§ **YOUR ASSIGNMENT**:
For this listing, the lines between the one holding "the files untouched, or" and the one holding "Lemma get_access_token_posts_eq s", inclusive, must be set down exactly.

# # # # #

Lemma search_Chr_found q s a c b :
  list_ascii_of_string s = a ++ c :: b ->
  Forall (fun x => q x = false) a ->
  q c = true ->
  search (Chr q) s = Z.of_nat (length a).
Proof.
  intros Hs Ha Hc. unfold search, exec.
  destruct (decide (0 <= String.length s)) as [_|]; [|lia].
  by rewrite drop_0, Hs, exec_from_Chr_found.
Qed.

Lemma search_Chr_none q s :
  Forall (fun x => q x = false) (list_ascii_of_string s) ->
  search (Chr q) s = (-1)%Z.
Proof.
  intros Hs. unfold search, exec.
  destruct (decide (0 <= String.length s)) as [_|]; [|lia].
  by rewrite drop_0, exec_from_Chr_none.
Qed.

Lemma forallb_of_Forall (p : ascii -> bool) l :
  Forall (fun c => p c = true) l -> forallb p l = true.
Proof.
  induction 1 as [|x l Hx _ IH]; [done|]. cbn [forallb]. by rewrite Hx, IH.
Qed.

Lemma onlyDigits_digits s :
  all_digits s -> s <> "" -> onlyDigits s = true.
Proof.
  intros Hall Hne. unfold onlyDigits, test, exec.
  destruct (decide (0 <= String.length s)) as [_|]; [|lia].
  rewrite drop_0. unfold digits_only_regex.
  destruct (list_ascii_of_string s) as [|x t] eqn:Hl.
  { destruct s; [done|discriminate]. }
  cbn [exec_from].
  assert (match_at (Seqs [Bol; Plus (Chr CharClass.digit); Eol]) 0 (x :: t)
          = match_at (Seqs [Plus (Chr CharClass.digit); Eol]) 0 (x :: t)) as ->.
  { unfold match_at. change (Seqs (Bol :: ?r)) with (Seq Bol (Seqs r)).
    rewrite (run_Seq Bol). cbn [run pos].
    by destruct (decide (0 = 0)). }
  rewrite match_at_tail.
  unfold all_digits, all_chars in Hall. rewrite Hl in Hall.
  apply forallb_of_Forall in Hall. rewrite Hall.
  by apply bool_decide_eq_true_2.
Qed.

Lemma digit_word c : CharClass.digit c = true -> CharClass.word c = true.
Proof.
  intros H. unfold CharClass.word. rewrite H. by rewrite orb_true_r.
Qed.

Lemma space_not_word c : CharClass.space c = true -> CharClass.word c = false.
Proof.
  unfold CharClass.space, CharClass.word, CharClass.upper, CharClass.lower,
    CharClass.digit, CharClass.between.
  intros H.
  destruct (N.leb_spec 9 (CharClass.code c)), (N.leb_spec (CharClass.code c) 13),
    (N.eqb_spec (CharClass.code c) 32), (N.eqb_spec (CharClass.code c) 160);
    simpl in H; try done;
  destruct (N.leb_spec 65 (CharClass.code c)), (N.leb_spec (CharClass.code c) 90),
    (N.leb_spec 97 (CharClass.code c)), (N.leb_spec (CharClass.code c) 122),
    (N.leb_spec 48 (CharClass.code c)), (N.leb_spec (CharClass.code c) 57),
    (N.eqb_spec (CharClass.code c) 95); simpl; try done; lia.
Qed.
(** * life3biotech/aisg: configuration registry, annotation converter and
      inference wrapper

    A shallow embedding of
      - [src/life3_biotech/config.py]            ([PipelineConfig]),
      - [src/life3_biotech/data_prep/preprocess_efficientdet.py]
                                                 ([EfficientDetPipeline]),
      - [src/inference/inference_pipeline.py]    ([PeekingDuckPipeline]).

    Python code is modelled in a state-and-exception monad over an explicit
    [world]: the [pconst] registry, the file system, the logger output and
    the calls made to pipeline nodes.  A raised exception keeps the side
    effects made before it, as in Python. *)

From Stdlib Require Import ZArith Ascii String List.
From Stdlib Require Import Floats.SpecFloat.
From stdpp Require Import base strings gmap list.

Open Scope string_scope.
Open Scope Z_scope.
Open Scope list_scope.
Set Warnings "-register-all".

(* ===================================================================== *)
(** * Python values, exceptions and the monad                              *)
(* ===================================================================== *)

(** A decoded colour image as [cv2.imread] returns it: rows of pixels, each
    pixel three channel values. *)
Definition image : Type := list (list (Z * Z * Z)).

(** The Python objects that flow through the three modules. *)
Inductive value : Type :=
| VNone
| VBool (b : bool)
| VInt (z : Z)
| VFloat (f : spec_float)
| VStr (s : string)
| VPath (s : string)                      (* pathlib.Path / PurePath *)
| VList (l : list value)
| VTuple (l : list value)
| VDict (d : list (string * value))       (* insertion-ordered dict *)
| VImage (img : image).                   (* numpy array of an image *)

Inductive exn : Type :=
| KeyError (k : string)
| IndexError
| TypeError
| ValueError (msg : string)
| OverflowError
| AttributeError (name : string)
| ConstantError (name : string)           (* pconst: rebinding a constant *)
| UnboundLocalError (name : string)
| OSError (path : string)                 (* open() or to_csv() failed *)
| CvError                                 (* cv2.error *)
| ExternalError (msg : string).           (* raised inside a library call *)

Inductive result (A : Type) : Type :=
| Ok (a : A)
| Raise (e : exn).
Arguments Ok {A} a.
Arguments Raise {A} e.
(** With an API key the world is left alone; without one the token of the
    login is sent as a bearer token. *)
Lemma http_headers_spec_witness :
  (truthy (dict_get (config api_key_stream) "api_key") = true /\
   truthy (dict_get (config sample_stream) "api_key") = false /\
   fst (get_access_token (H := host_ok) sample_stream fresh_world) =
     Ok (PStr "tok_1")) /\
  (exists h, http_headers (H := host_ok) api_key_stream fresh_world =
               (Ok h, fresh_world) /\
             (is_Some (h !! "User-Agent") <->
              is_Some (config api_key_stream !! "user_agent")) /\
             h !! "x-medusa-access-token" =
               Some (dict_get (config api_key_stream) "api_key") /\
             h !! "Authorization" = None) /\
  (exists h, http_headers (H := host_ok) sample_stream fresh_world =
               (Ok h, snd (get_access_token (H := host_ok) sample_stream fresh_world)) /\
             (is_Some (h !! "User-Agent") <->
              is_Some (config sample_stream !! "user_agent")) /\
             h !! "Authorization" =
               Some (PStr ("Bearer " +:+ py_str (H := host_ok) (PStr "tok_1"))) /\
             h !! "x-medusa-access-token" = None).
Proof.
  assert (Hh : truthy (dict_get (config api_key_stream) "api_key") = true /\
   truthy (dict_get (config sample_stream) "api_key") = false /\
   fst (get_access_token (H := host_ok) sample_stream fresh_world) =
     Ok (PStr "tok_1")) by (vm_compute; repeat split).
  split; [exact Hh|]. destruct Hh as (H1 & H2 & H3).
  split.
  - exact (proj1 (http_headers_spec (H := host_ok) api_key_stream fresh_world) H1).
  - exact (proj2 (proj2 (http_headers_spec (H := host_ok) sample_stream fresh_world) H2)
                 (PStr "tok_1") H3).
Defined.

(** * Further properties of the class *)

Section ValidityMore.
Context `{Host}.

(** What [is_token_valid] computes, in every world. *)
Lemma is_token_valid_char w :
  fst (is_token_valid w) =
  match dict_get (tap_config w) "expires_in" with
  | PNone => Ok false
  | v => match py_int v with
         | Ok e => Ok (token_cached w && negb (e =? 0) &&
                       (TOKEN_EXPIRY_BUFFER_SECONDS <=? e - now_at w))
         | Raise x => Raise x
         end
  end.
Proof.
  unfold is_token_valid, bind, tap_get, utcnow_read, ret, raise, token_cached,
    now_at; simpl.
  destruct (dict_get (tap_config w) "expires_in") as [|b|z|x|l|d]; simpl;
    try reflexivity.
  - destruct (truthy _); reflexivity.
  - destruct (truthy _); simpl; [|reflexivity].
    destruct b; simpl; rewrite ?Z.leb_antisym; reflexivity.
  - destruct (truthy _); simpl; [|reflexivity].
    destruct (z =? 0); simpl; rewrite ?Z.leb_antisym; reflexivity.
  - destruct (int_of_str x) as [e|]; simpl; [|reflexivity].
    destruct (truthy _); simpl; [|reflexivity].
    destruct (e =? 0); simpl; rewrite ?Z.leb_antisym; reflexivity.
Qed.

(** X1.  Whether it returns or raises, [is_token_valid] leaves the
    dictionary, the files and the requests sent as they were; its one
    effect is a single reading of the clock. *)
Theorem is_token_valid_frame (w : World) :
  let w' := snd (is_token_valid w) in
  tap_config w' = tap_config w /\
  files w' = files w /\
  config_file w' = config_file w /\
  posts w' = posts w /\
  ticks w' = utcnow (length (ticks w)) :: ticks w.
Proof.
  cbv zeta. rewrite is_token_valid_world. unfold tick; simpl.
  repeat split.
Qed.

(** X2.  A recorded expiry that is not an integer but that [int] converts
    (a numeral in a string, a boolean) counts as the integer it converts
    to. *)
Theorem is_token_valid_converted (w : World) (v : pyval) (e : Z) :
  tap_config w !! "expires_in" = Some v ->
  v <> PNone ->
  py_int v = Ok e ->
  fst (is_token_valid w) =
  Ok (token_cached w && negb (e =? 0) && (120 <=? e - now_at w)).
Proof.
  intros Hv Hne Hint. rewrite is_token_valid_char.
  unfold dict_get. rewrite Hv. simpl.
  destruct v; try contradiction; try discriminate Hint;
    change (py_int ?x) with (py_int x) in Hint |- *.
  - simpl in Hint. injection Hint as <-. reflexivity.
  - injection Hint as <-. reflexivity.
  - simpl in Hint |- *. destruct (int_of_str s); [|discriminate].
    injection Hint as <-. reflexivity.
Qed.


End ValidityMore.

Section CredentialsMore.
Context `{Host}.

(** The worlds a call of [get_access_token] can leave: the credentials and
    the files untouched, or the world of a successful refresh. *)
Lemma get_access_token_world s w :
  let w' := snd (get_access_token s w) in
  (tap_config w' = tap_config w /\ files w' = files w /\
   config_file w' = config_file w) \/
  (exists tok r, fst (get_access_token s w) = Ok tok /\
                 fst (is_token_valid w) = Ok false /\
                 w' = refreshed_world tok r w).
Proof.
  cbv zeta. destruct (fst (is_token_valid w)) as [[|]|e] eqn:Hv.
  - left. rewrite (get_access_token_valid s w Hv). repeat split.
  - rewrite (get_access_token_invalid s w Hv).
    destruct (auth_url s) as [url|e]; [|left; repeat split]. simpl.
    destruct (validate_response _); [left; repeat split|].
    destruct (resp_json _) as [j|]; [|left; repeat split].
    destruct (subscript j "token") as [tok|e]; [|left; repeat split].
    right. exists tok, (login_request s url). repeat split.
  - left. rewrite (get_access_token_raise s w e Hv). repeat split.
Qed.

(** The requests a call sends. *)
Lemma get_access_token_posts_eq s w :
  posts (snd (get_access_token s w)) =
  match fst (is_token_valid w), auth_url s with
  | Ok false, Ok url => login_request s url :: posts w
  | _, _ => posts w
  end.
Proof.
  destruct (fst (is_token_valid w)) as [[|]|e] eqn:Hv.
  - rewrite (get_access_token_valid s w Hv). reflexivity.
  - rewrite (get_access_token_invalid s w Hv).
    destruct (auth_url s) as [url|e]; [|reflexivity]. simpl.
    destruct (validate_response _); [reflexivity|].
    destruct (resp_json _) as [j|]; [|reflexivity].
    destruct (subscript j "token"); reflexivity.
  - rewrite (get_access_token_raise s w e Hv). reflexivity.
Qed.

# # # # #

§ **TASK ANSWER**:
    the files untouched, or the world of a successful refresh. *)
Lemma get_access_token_world s w :
  let w' := snd (get_access_token s w) in
  (tap_config w' = tap_config w /\ files w' = files w /\
   config_file w' = config_file w) \/
  (exists tok r, fst (get_access_token s w) = Ok tok /\
                 fst (is_token_valid w) = Ok false /\
                 w' = refreshed_world tok r w).
Proof.
  cbv zeta. destruct (fst (is_token_valid w)) as [[|]|e] eqn:Hv.
  - left. rewrite (get_access_token_valid s w Hv). repeat split.
  - rewrite (get_access_token_invalid s w Hv).
    destruct (auth_url s) as [url|e]; [|left; repeat split]. simpl.
    destruct (validate_response _); [left; repeat split|].
    destruct (resp_json _) as [j|]; [|left; repeat split].
    destruct (subscript j "token") as [tok|e]; [|left; repeat split].
    right. exists tok, (login_request s url). repeat split.
  - left. rewrite (get_access_token_raise s w e Hv). repeat split.
Qed.

(** The requests a call sends. *)
Lemma get_access_token_posts_eq s w :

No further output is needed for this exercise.